It was a curious offer to contractors from a government agency: We'll give you a tax deduction for making federal buildings more energy efficient if you qualify and if you'll write us a check for 19 percent of the tax break's value.
The General Services Administration, already under a cloud for a lavish Las Vegas employee conference, says that after seven months, it dropped its demand for the giveback requirement because there were no takers.
But the policy is now raising new questions about whether GSA was trying to raise money for its own budget without congressional authorization, whether that effort was legal and whether other agencies have tried anything similar.
"It was brought to our attention that certain people at agencies were asking for what looked like kickbacks in order to get allocations of a tax deduction," Rep. Charles Boustany, R-La., chairman of the House Ways and Means Committee's oversight panel, said Thursday. "This is a major concern and I'm certainly going to investigate this."

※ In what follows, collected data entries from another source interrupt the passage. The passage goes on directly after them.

(** The calls of an add to a full group. *)
Lemma add_to_full_group_trace (group : led_group) (led_name : string)
    (w : world) :
  (MAX_LEDS_IN_GROUP ≤ count group)%nat →
  let path := led_brightness_path led_name in
  let fd := lowest_free (open_fds w) in
  trace (add_led_by_name_to_led_group group led_name w).2
  = trace w ++
    (if env_open env (trace w) path O_WRONLY
     then [EOpen path O_WRONLY fd; EClose fd 0]
     else [EOpen path O_WRONLY (-1)]).
Proof.
  intros Hfull path fd.
  unfold add_led_by_name_to_led_group, mbind, M_bind, bind, sys_open.
  fold path. destruct (env_open env (trace w) path O_WRONLY); simpl; [|done].
  fold fd. assert (0 ≤ fd) as Hfd by apply lowest_free_nonneg.
  rewrite decide_False by lia. rewrite add_led_by_fd_full by done. simpl.
  rewrite decide_True by done. simpl.
  rewrite decide_True by set_solver. by rewrite <- app_assoc.
Qed.

(** *** A pass of the loop within its run *)

(** One pass, written out: the [read], then the events of the fan-out of
    what it stored. *)
Lemma track_iteration_trace (fd : Z) (group : led_group) (w : world) :
  let r := (sys_read fd w).1.1 in
  let v := (sys_read fd w).1.2 in
  let w1 := (sys_read fd w).2 in
  let w2 := (update_led_group group v w1).2 in
  track_iteration fd group w = w2
  ∧ trace w2 = trace w ++ ERead fd r v :: events_since w1 w2.
Proof.
  intros r v w1 w2. split; [done|].
  unfold w2. rewrite (wp_extends _ _ _ (update_led_group_spec group v w1)).
  fold w2. unfold w1 at 1. simpl. by rewrite <- app_assoc.
Qed.

(** A run of the loop that is allowed more than [n] reads makes its
    [n + 1]-th [read] when none of the [read]s before it failed. *)
Lemma track_makes_read (n fuel : nat) (fd : Z) (group : led_group)
    (w : world) :
  (n < fuel)%nat →
  (∀ j, (j < n)%nat → ¬ read_fails fd (after_iterations j fd group w)) →
  let wn := after_iterations n fd group w in
  ∃ rest,
    trace (track_led_brightness fuel fd group w).2
    = trace wn ++ ERead fd (sys_read fd wn).1.1 (sys_read fd wn).1.2 :: rest.
Proof.
  revert fuel w. induction n as [|n IH]; intros [|fuel] w Hn Hbefore;
    try lia; cbv zeta; rewrite track_step.
  - destruct (decide (read_fails fd w)) as [Hf|Hf]; cbn [fst snd].
    + eexists. unfold track_stopped. simpl. by rewrite <- app_assoc.
    + destruct (track_iteration_trace fd group w) as [-> Htr].
      rewrite (wp_extends _ _ _ (wp_track fuel fd group _)), Htr.
      simpl. rewrite <- app_assoc. simpl. eauto.
  - rewrite decide_False by (apply (Hbefore 0%nat); lia).
    apply IH; [lia|]. intros j Hj. apply (Hbefore (S j)). lia.
Qed.
(** *** Which blocks are entered *)

Lemma scan_invariant p :
  let st := scan_lines patch_name patch_type p in
  (in_patch st = true -> seen_name st = false /\ inside_block patch_name p) /\
  (in_patch st = false -> seen_name st = true -> after_name patch_name p).
Proof.
  induction p as [|l p IH] using rev_ind; [cbn; split; discriminate|].
  unfold scan_lines in *. rewrite run_snoc. cbv zeta in IH.
  set (st := run scan_init p) in *. destruct IH as [IHin IHout].
  destruct (in_patch st) eqn:Hi.
  - destruct (IHin eq_refl) as [Hs (a & nm & mid & br & body & -> & Hn & Hm & Hb & Hc)].
    destruct (startswith (strip l) "}") eqn:Hcl.
    + rewrite (step_block_close _ _ Hi Hcl), Hs. cbn. split; discriminate.
    + assert (Hin : inside_block patch_name ((a ++ nm :: mid ++ br :: body) ++ [l])).
      { exists a, nm, mid, br, (body ++ [l]). repeat split; try assumption.
        - rewrite <- !app_assoc. cbn. rewrite <- app_assoc. reflexivity.
        - apply Forall_app. split; [assumption | now constructor]. }
      destruct (startswith (strip l) "type") eqn:Ht.
      * rewrite (step_block_type _ _ Hi Ht), Hs. cbn. split; [now split | discriminate].
      * rewrite (step_block_plain _ _ Hi Ht Hcl), Hs. cbn. split; [now split | discriminate].
  - destruct (String.eqb_spec (strip l) patch_name) as [Hn|Hn].
    + rewrite (step_name _ _ Hi Hn). cbn. split; [discriminate|]. intros _ _.
      exists p, l, []. repeat split; [assumption | constructor].
    + destruct (seen_name st) eqn:Hs.
      * destruct (IHout eq_refl eq_refl) as (a & nm & mid & -> & Hnm & Hm).
        destruct (startswith (strip l) "{") eqn:Hb.
        -- rewrite (step_armed_brace _ _ Hi Hs Hn Hb). cbn. split; [|discriminate].
           intros _. split; [reflexivity|].
           exists a, nm, mid, l, []. repeat split; try assumption; [|constructor].
           rewrite <- !app_assoc. cbn. reflexivity.
        -- rewrite (step_armed_wait _ _ Hi Hs Hb). cbn. split; [discriminate|].
           intros _ _. exists a, nm, (mid ++ [l]). repeat split; try assumption.
           ++ rewrite <- !app_assoc. reflexivity.
           ++ apply Forall_app. split; [assumption | now constructor].
      * rewrite (step_searching _ _ Hi Hs Hn). cbn. split; discriminate.
Qed.

(** *** Scanning the output again *)






(** *** The output, position by position *)

Lemma updated_split p l rest : forall st,
  exists out,
    updated (run st (p ++ l :: rest))
    = updated (run st p) ++ emitted patch_name patch_type (run st p) l :: out.
Proof.
  intros st. rewrite run_app.
  change (run (run st p) (l :: rest)) with (run (step (run st p) l) rest).
  destruct (updated_run rest (step (run st p) l)) as (out & E & _).
  exists out. now rewrite E, step_updated, <- app_assoc.
Qed.

Lemma updated_length ls : forall st,
  length (updated (run st ls)) = (length (updated st) + length ls)%nat.
Proof.
  intros st. destruct (updated_run ls st) as (out & E & F).
  rewrite E, length_app. now rewrite (Forall2_length _ _ _ F).
Qed.

Lemma changed_mono ls st : changed st = true -> changed (run st ls) = true.
Proof. intros H. apply changed_run. now left. Qed.





End ScanFacts.

(** ** The corrector's state machine *)

(** C5.  Once the closing brace of an entered block is seen the machine is
    back in its searching state (neither inside a block nor armed); from
    there it rewrites nothing and stays searching as long as no line strips
    to the patch name; a line that strips to the patch name arms it whenever
    it is outside a block; while armed, lines that do not start with an
    opening brace pass through and leave it armed; an opening-brace line
    then enters the block; and a line of the output differs from the input
    only inside a block entered in this way, where it is the rewritten
    attribute line. *)
Theorem corrector_state_machine (patch_name patch_type : string) :
  (forall pre cl,
      let st := scan_lines patch_name patch_type pre in
      in_patch st = true -> startswith (strip cl) "}" = true ->
      scan_line patch_name patch_type st cl
      = Scan false false (changed st) (updated st ++ [cl])) /\
  (forall st mid,
      in_patch st = false -> seen_name st = false ->
      Forall (fun l => strip l <> patch_name) mid ->
      scan_from patch_name patch_type st mid
      = Scan false false (changed st) (updated st ++ mid)) /\
  (forall st l,
      in_patch st = false -> strip l = patch_name ->
      scan_line patch_name patch_type st l
      = Scan false true (changed st) (updated st ++ [l])) /\
  (forall st mid,
      in_patch st = false -> seen_name st = true ->
      Forall (fun l => startswith (strip l) "{" = false) mid ->
      scan_from patch_name patch_type st mid
      = Scan false true (changed st) (updated st ++ mid)) /\
  (forall st l,
      in_patch st = false -> seen_name st = true ->
      strip l <> patch_name -> startswith (strip l) "{" = true ->
      scan_line patch_name patch_type st l
      = Scan true false (changed st) (updated st ++ [l])) /\
  (forall p l rest,
      let out := updated (scan_lines patch_name patch_type (p ++ l :: rest)) in
      out !! length p <> Some l ->
      inside_block patch_name p /\
      startswith (strip l) "type" = true /\
      out !! length p = Some (rewritten patch_type l)).
Proof.
  repeat apply conj.
  - intros pre cl st Hi Hc.
    destruct (scan_invariant patch_name patch_type pre) as [Hin _].
    destruct (Hin Hi) as [Hs _]. fold st in Hs.
    rewrite (step_block_close _ _ _ _ Hi Hc). now rewrite Hs.
  - intros st mid. apply run_searching.
  - intros st l. apply step_name.
  - intros st mid. apply run_armed.
  - intros st l. apply step_armed_brace.
  - intros p l rest out Hne.
    destruct (updated_split patch_name patch_type p l rest scan_init) as [o E].
    fold (scan_lines patch_name patch_type (p ++ l :: rest)) in E.
    fold (scan_lines patch_name patch_type p) in E.
    assert (Hlen : length (updated (scan_lines patch_name patch_type p)) = length p).
    { unfold scan_lines. now rewrite updated_length. }
    assert (Hout : out !! length p
                   = Some (emitted patch_name patch_type (scan_lines patch_name patch_type p) l)).
    { unfold out. rewrite E, <- Hlen. now rewrite list_lookup_middle. }
    rewrite Hout in *. unfold emitted in *.
    destruct (hits patch_name (scan_lines patch_name patch_type p) l) eqn:H; [|congruence].
    apply hits_in_patch in H as [Hi Ht].
    destruct (scan_invariant patch_name patch_type p) as [Hin _].
    destruct (Hin Hi) as [_ Hb]. now repeat split.
Qed.
(** * FeatBench: the container and image cache manager

    A shallow embedding of [docker_agent/container/cache_manager.py]
    (class [CacheManager]) together with a model of the container daemon it
    talks to, and the properties of the environment cache manager
    specification checked against it.

    Layout:
    - [PyStr]     the two [str] methods the constructor uses;
    - [Docker]    exceptions, the daemon state, the state-and-exception monad
                  and the daemon operations;
    - [Cache]     the methods of [CacheManager], one definition per method;
    - [Sample]    concrete managers and worlds;
    - [PullImages], [GitHub], [PullRequests]  the image pull script, the
                  search for candidate repositories, pull request links;
    - the lemmas: symbolic execution of computations, then one theorem per
      property. *)

From Stdlib Require Import Ascii String.
From stdpp Require Import base tactics option list gmap strings pretty sorting.
Lemma findall_rate_sample a b c : findall rate_re (sample a b c) = repeat (txt "1") c.
Proof.
  unfold sample.
  rewrite (over_blocks rate_re _ []) by apply rate_over_size.
  rewrite (over_blocks rate_re _ []) by apply rate_over_elapsed.
  rewrite <- (app_nil_r (blocks (txt "rate: 1 ") c)).
  rewrite (over_blocks rate_re _ [txt "1"]) by apply rate_over_rate.
  now rewrite findall_nil, !concat_repeat_nil, concat_repeat_one, !app_nil_r.
Qed.

End ScanFacts.

(** ** A file with one field, and the limit of [int] *)

Module FieldFacts.
Import Re ReSpec ReFacts PatternFacts PyFacts ScriptFacts ScanFacts.

Lemma decimal_value_zeros k d :
  decimal_value (repeat "0"%char k ++ d) = decimal_value d.
Proof.
  unfold decimal_value, Py.of_digits. rewrite map_app, fold_left_app.
  f_equal. induction k as [|k IH]; simpl; auto.
Qed.

(** The text after the one field of a file: nothing, or a line feed. *)
Lemma line_end_stops p t :
  t = [] \/ t = [newline] -> p newline = false ->
  t = [] \/ exists c t', t = c :: t' /\ p c = false.
Proof.
  intros [-> | ->] H; auto. right. now exists newline, [].
Qed.

Lemma size_alone (L : N) d t :
  d <> [] -> forallb Py.is_digit d = true -> within_limit L d ->
  t = [] \/ t = [newline] ->
  convert L (txt "size=" ++ d ++ t) = Ok ([Z.of_N (decimal_value d)], [], []).
Proof.
  intros Hne Hd Hl Ht.
  assert (Hno : forall x, ~ In x (txt "size=") -> Py.is_digit x = false ->
                          x <> newline -> ~ In x (txt "size=" ++ d ++ t)).
  { intros x H1 H2 H3 H. apply in_app_or in H as [H | H]; auto.
    apply in_app_or in H as [H | H].
    - now apply (not_in_class Py.is_digit d x).
    - destruct Ht as [-> | ->]; simpl in H; intuition congruence. }
  unfold convert.
  change size_re with (pattern (txt "size=") Py.is_digit).
  rewrite findall_single by (auto using line_end_stops).
  rewrite (findall_no_char (txt "elapsed: ") digit_or_dot _ "l"%char);
    [ | vm_compute; tauto
      | apply Hno; [vm_compute; intuition discriminate | reflexivity | discriminate] ].
  rewrite (findall_no_char (txt "rate: ") digit_or_dot _ "r"%char);
    [ | vm_compute; tauto
      | apply Hno; [vm_compute; intuition discriminate | reflexivity | discriminate] ].
  assert (Et : findall (pattern (txt "size=") Py.is_digit) t = [])
    by (destruct Ht as [-> | ->]; reflexivity).
  rewrite Et. simpl. now rewrite int_short by auto.
Qed.

Lemma rate_alone (L : N) c t v :
  forallb digit_or_dot c = true -> Py.float c = Ok v ->
  t = [] \/ t = [newline] ->
  convert L (txt "rate: " ++ c ++ t) = Ok ([], [], [v]).
Proof.
  intros Hc Hv Ht.
  assert (Hne : c <> []) by (intros ->; discriminate).
  assert (Hno : forall x, ~ In x (txt "rate: ") -> digit_or_dot x = false ->
                          x <> newline -> ~ In x (txt "rate: " ++ c ++ t)).
  { intros x H1 H2 H3 H. apply in_app_or in H as [H | H]; auto.
    apply in_app_or in H as [H | H].
    - now apply (not_in_class digit_or_dot c x).
    - destruct Ht as [-> | ->]; simpl in H; intuition congruence. }
  unfold convert.
  rewrite (findall_no_char (txt "size=") Py.is_digit _ "s"%char);
    [ | vm_compute; tauto
      | apply Hno; [vm_compute; intuition discriminate | reflexivity | discriminate] ].
  rewrite (findall_no_char (txt "elapsed: ") digit_or_dot _ "l"%char);
    [ | vm_compute; tauto
      | apply Hno; [vm_compute; intuition discriminate | reflexivity | discriminate] ].
  change rate_re with (pattern (txt "rate: ") digit_or_dot).
  rewrite findall_single by (auto using line_end_stops).
  assert (Et : findall (pattern (txt "rate: ") digit_or_dot) t = [])
    by (destruct Ht as [-> | ->]; reflexivity).
  rewrite Et. simpl. now rewrite Hv.
Qed.

Lemma too_long_spec (L : N) c :
  Py.too_long L (N.of_nat (length c)) = false <-> within_limit L c.
Proof.
  unfold Py.too_long, within_limit.
  rewrite !andb_false_iff, !N.ltb_ge. lia.
Qed.

Lemma float_of_capture c v :
  forallb digit_or_dot c = true -> Py.float c = Ok v -> float_nonneg v = true.
Proof.
  intros Hc Hv. destruct (float_class_cases c Hc) as [(v' & E & Hn) | E];
    congruence.
Qed.

End FieldFacts.

(** ** The captures as the fields of the text *)

Module TokenFacts.
Import Re ReSpec ReFacts PatternFacts PyFacts ScriptFacts ScanFacts.

Lemma after_prefix_app pre u : after_prefix pre (pre ++ u) = Some u.
Proof.
  induction pre as [|c pre IH]; simpl; auto. now rewrite Ascii.eqb_refl.
Qed.

Lemma after_prefix_inv pre : forall s u, after_prefix pre s = Some u -> s = pre ++ u.
Proof.
  induction pre as [|c pre IH]; simpl; intros s u H.
  - congruence.
  - destruct s as [|c' s]; [discriminate|].
    destruct (Ascii.eqb c c') eqn:E; [|discriminate].
    apply Ascii.eqb_eq in E. subst c'. f_equal. now apply IH.
Qed.

(** The position holds no field: the reading moves one character on. *)
Lemma tokens_skip pre p c s :
  after_prefix pre (c :: s) = None -> tokens pre p (c :: s) = tokens pre p s.
Proof. intros H. cbn [tokens]. now rewrite H. Qed.

Lemma tokens_skip_chars c0 pre p u t :
  Forall (fun c => c <> c0) u ->
  tokens (c0 :: pre) p (u ++ t) = tokens (c0 :: pre) p t.
Proof.
  induction 1 as [|c u Hc _ IH]; simpl app; auto.
  rewrite tokens_skip; auto.
  simpl. destruct (Ascii.eqb c0 c) eqn:E; auto.
  apply Ascii.eqb_eq in E. congruence.
Qed.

GSA officials said the practice was legal and a way for them to raise money to make additional federal buildings more energy efficient. GSA manages 9,600 federally owned or leased buildings, more than any other landlord, though some federal properties are owned by the Defense Department or other agencies.
"No contractors took part in the program and no money was paid to the GSA" while the giveback requirement was in force, said GSA spokesman Adam Elkington. "We will review the letter and respond accordingly."
Boustany sent letters Thursday to 17 agencies and Cabinet-level departments, including GSA, seeking details and asking whether others have engaged in similar practices.
Letters GSA sent to contractors last year said that if they met all the conditions for the tax break, the agency would be willing to grant the deduction "upon payment to GSA of 19 percent of the deduction amount." The money was to be used by GSA "to invest in additional energy-efficiency projects," said the letter, signed by Patrick J. Fee, director of GSA's building operations division.
A letter of intent attached to Fee's letter added more detail.
"The contractor shall send a check made out to `General Services Administration' in the amount of 19 percent of the amount of the deduction allocated, with the notation, `179D Deduction Payment,'" it said.
The tax break is called a 179D deduction after the section of the tax code that established it. It's intended for owners of buildings that install lighting, cooling, heating or other energy systems that cut power costs in half, compared to comparable buildings. If the federal, state or local government owns the building, they are allowed to pass the tax deduction to the person it considers most responsible for designing the energy savings.
The deduction, included in energy legislation first enacted in 2005 under President George W. Bush, was extended in 2008 through next year. It is estimated it would cost the government roughly $1.6 billion to renew it for the following decade.
GSA spokesman Adam Elkington said the agency believes its attempt to require refunds from contractors was legal, citing a separate law that lets officials put money "from rebates or other cash incentives related to energy savings" into a government fund for managing its buildings.
While acknowledging the law did not specifically empower agencies to seek refunds from the energy tax deduction, he said when it comes to granting that deduction to contractors, "The IRS has not placed limitations on the manner, terms or conditions by which an agency may make such a decision."
Sen. Jeff Bingaman, D-N.M., a sponsor of the energy tax break, said Thursday he saw no problem with the short-lived demand for a refund from contractors because GSA was "trying to reduce the cost to taxpayers of the project." Another sponsor, Sen. Olympia Snowe, R-Maine, said the government has not administered the tax break "effectively, efficiently, or consistently."
Several longtime tax analysts said it is not unusual for state and local governments to use potential tax deductions as bargaining chips with private contractors, getting lower prices or extra services in exchange for the tax break. But they could not recall instances in which federal agencies demanded partial paybacks for tax breaks they distribute.
"An agency, in effect, asking for a rebate? That's stunning to me. I've never heard of it before," said Edward Kleinbard, a tax law professor at the University of Southern California law school, who once headed Congress' nonpartisan Joint Committee on Taxation. The committee analyzes tax issues for lawmakers.
GSA's Elkington said the policy was in effect from May 18 until Dec. 23 last year.
"It was an attempt to increase the ability of the federal government to provide additional energy efficiency upgrades for our own federal buildings," he said.
The policy was dropped, he said, because "basically, no one had taken part in it. It was just determined it wasn't economically viable for designers" because the 19 percent giveback was eroding their profits.
Since the tax break's inception, GSA has granted it for 15 projects by seven different contractors and has one application pending, Elkington said. None involved the 19 percent giveback.
The American Institute of Architects, whose members are among the beneficiaries of the tax break, said it warned GSA officials that firms would not participate if they had to return 19 percent of the money. On its website, the institute takes credit for talking GSA into abandoning the idea.
"As we said, `19 percent of zero is zero,'" said institute lobbyist Andrew Goldberg. "If you're going to do it, you're not going to get any money back."
The institute's lawyers believed GSA's policy of seeking a 19 percent giveback was legal, Goldberg said.
The law says owners of buildings that meet specified energy efficiency standards can qualify for tax deductions worth up to the value of the equipment and material they install or up to $1.80 a square foot, whichever is less.